Definition delete_policy (db : Db) (s : Session) (id : Z) : outcome * Db :=
  isAuthenticated s
    (if negb (int4 id) then (Thrown, db)
     else (Sent 204 NoBody, Storage.deletePolicy db id (tenantId s))) db.

(** *** Investments *)

Definition get_investments (db : Db) (s : Session) : outcome * Db :=
  isAuthenticated s
    (Sent 200 (OfInvestments (Storage.getInvestments db (tenantId s))), db) db.

(** [{ ...input, tenantId: req.session.tenantId! }] *)
Definition investment_for (input : InsertInvestment) (tenantId : option string)
    : InsertInvestment :=
  {| ii_tenantId := tenantId;
     ii_type := ii_type input;
     ii_platform := ii_platform input;
     ii_country := ii_country input;
     ii_currency := ii_currency input;
     ii_initialAmount := ii_initialAmount input;
     ii_currentValue := ii_currentValue input;
     ii_shares := ii_shares input;
     ii_purchaseDate := ii_purchaseDate input;
     ii_lastUpdated := ii_lastUpdated input |}.

Definition post_investments (db : Db) (s : Session) (now : Z)
    (body : Contract.InvestmentBody) : outcome * Db :=
  isAuthenticated s
    (match Contract.investments_create_input body with
     | Contract.ZodError message => (Sent 400 (Message message), db)
     | Contract.Parsed input =>
         match
           Storage.createInvestment db now (investment_for input (tenantId s))
         with
         | (Some investment, db) => (Sent 201 (OfInvestment investment), db)
         | (None, db) => (Thrown, db)
         end
     end) db.

Definition put_investment (db : Db) (s : Session) (now : Z) (id : Z)
    (body : Contract.InvestmentBody) : outcome * Db :=
  isAuthenticated s
    (match Contract.investments_update_input body with
     | Contract.ZodError message => (Sent 400 (Message message), db)
     | Contract.Parsed input =>
         if negb (int4 id) then (Thrown, db)
         else
           match Storage.updateInvestment db now id (tenantId s) input with
           | (Throws, db) => (Thrown, db)
           | (Returns None, db) =>
               (Sent 404 (Message "Investment not found"), db)
           | (Returns (Some investment), db) =>
               (Sent 200 (OfInvestment investment), db)
           end
     end) db.

Definition delete_investment (db : Db) (s : Session) (id : Z) : outcome * Db :=
  isAuthenticated s
    (if negb (int4 id) then (Thrown, db)
     else (Sent 204 NoBody, Storage.deleteInvestment db id (tenantId s))) db.

End Writes.

(** *** Dashboard *)

Definition get_dashboard_stats {tz : Js.TimeZone} (db : Db) (s : Session)
    (now : Z) : outcome * Db :=
  isAuthenticated s
    (Sent 200 (OfStats (Storage.getDashboardStats db now (tenantId s))), db) db.

Definition is_yearly (pol : Policy.t) : bool :=
  bool_decide (Policy.premiumFrequency pol = Some "yearly").

(** The body of [policies.map(pol => ...)]. *)
Definition premium_row (pol : Policy.t) : PremiumRow :=
  {| provider := Js.or_default (Some (Policy.provider pol)) "Unknown";
     monthlyPremium :=
       Js.ndiv (Js.parseFloat (Js.or_default (Policy.premium pol) "0"))
               (Js.of_Z (if is_yearly pol then 12 else 1));
     yearlyPremium :=
       Js.nmul (Js.parseFloat (Js.or_default (Policy.premium pol) "0"))
               (Js.of_Z (if is_yearly pol then 1 else 12));
     policyCount := 1;
     currency := Js.or_default (Policy.premiumCurrency pol) "SEK" |}.

Definition type_row (inv : Investment.t) : TypeRow :=
  {| tr_type := Js.or_default (Some (Investment.type inv)) "Unknown";
     tr_value := Js.parseFloat (Js.or_default (Some (Investment.currentValue inv)) "0");
     tr_count := 1 |}.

#### Work to complete
For every entry above, write out an exact copy.

#### Finished exercise
Definition delete_policy (db : Db) (s : Session) (id : Z) : outcome * Db :=
  isAuthenticated s
    (if negb (int4 id) then (Thrown, db)
     else (Sent 204 NoBody, Storage.deletePolicy db id (tenantId s))) db.

(** *** Investments *)

Definition get_investments (db : Db) (s : Session) : outcome * Db :=
  isAuthenticated s
    (Sent 200 (OfInvestments (Storage.getInvestments db (tenantId s))), db) db.

(** [{ ...input, tenantId: req.session.tenantId! }] *)
Definition investment_for (input : InsertInvestment) (tenantId : option string)
    : InsertInvestment :=
  {| ii_tenantId := tenantId;
     ii_type := ii_type input;
     ii_platform := ii_platform input;
     ii_country := ii_country input;
     ii_currency := ii_currency input;
     ii_initialAmount := ii_initialAmount input;
     ii_currentValue := ii_currentValue input;
     ii_shares := ii_shares input;
     ii_purchaseDate := ii_purchaseDate input;
     ii_lastUpdated := ii_lastUpdated input |}.

Definition post_investments (db : Db) (s : Session) (now : Z)
    (body : Contract.InvestmentBody) : outcome * Db :=
  isAuthenticated s
    (match Contract.investments_create_input body with
     | Contract.ZodError message => (Sent 400 (Message message), db)
     | Contract.Parsed input =>
         match
           Storage.createInvestment db now (investment_for input (tenantId s))
         with
         | (Some investment, db) => (Sent 201 (OfInvestment investment), db)
         | (None, db) => (Thrown, db)
         end
     end) db.

Definition put_investment (db : Db) (s : Session) (now : Z) (id : Z)
    (body : Contract.InvestmentBody) : outcome * Db :=
  isAuthenticated s
    (match Contract.investments_update_input body with
     | Contract.ZodError message => (Sent 400 (Message message), db)
     | Contract.Parsed input =>
         if negb (int4 id) then (Thrown, db)
         else
           match Storage.updateInvestment db now id (tenantId s) input with
           | (Throws, db) => (Thrown, db)
           | (Returns None, db) =>
               (Sent 404 (Message "Investment not found"), db)
           | (Returns (Some investment), db) =>
               (Sent 200 (OfInvestment investment), db)
           end
     end) db.

Definition delete_investment (db : Db) (s : Session) (id : Z) : outcome * Db :=
  isAuthenticated s
    (if negb (int4 id) then (Thrown, db)
     else (Sent 204 NoBody, Storage.deleteInvestment db id (tenantId s))) db.

End Writes.

(** *** Dashboard *)

Definition get_dashboard_stats {tz : Js.TimeZone} (db : Db) (s : Session)
    (now : Z) : outcome * Db :=
  isAuthenticated s
    (Sent 200 (OfStats (Storage.getDashboardStats db now (tenantId s))), db) db.

Definition is_yearly (pol : Policy.t) : bool :=
  bool_decide (Policy.premiumFrequency pol = Some "yearly").

(** The body of [policies.map(pol => ...)]. *)
Definition premium_row (pol : Policy.t) : PremiumRow :=
  {| provider := Js.or_default (Some (Policy.provider pol)) "Unknown";
     monthlyPremium :=
       Js.ndiv (Js.parseFloat (Js.or_default (Policy.premium pol) "0"))
               (Js.of_Z (if is_yearly pol then 12 else 1));
     yearlyPremium :=
       Js.nmul (Js.parseFloat (Js.or_default (Policy.premium pol) "0"))
               (Js.of_Z (if is_yearly pol then 1 else 12));
     policyCount := 1;
     currency := Js.or_default (Policy.premiumCurrency pol) "SEK" |}.

Definition type_row (inv : Investment.t) : TypeRow :=
  {| tr_type := Js.or_default (Some (Investment.type inv)) "Unknown";
     tr_value := Js.parseFloat (Js.or_default (Some (Investment.currentValue inv)) "0");
     tr_count := 1 |}.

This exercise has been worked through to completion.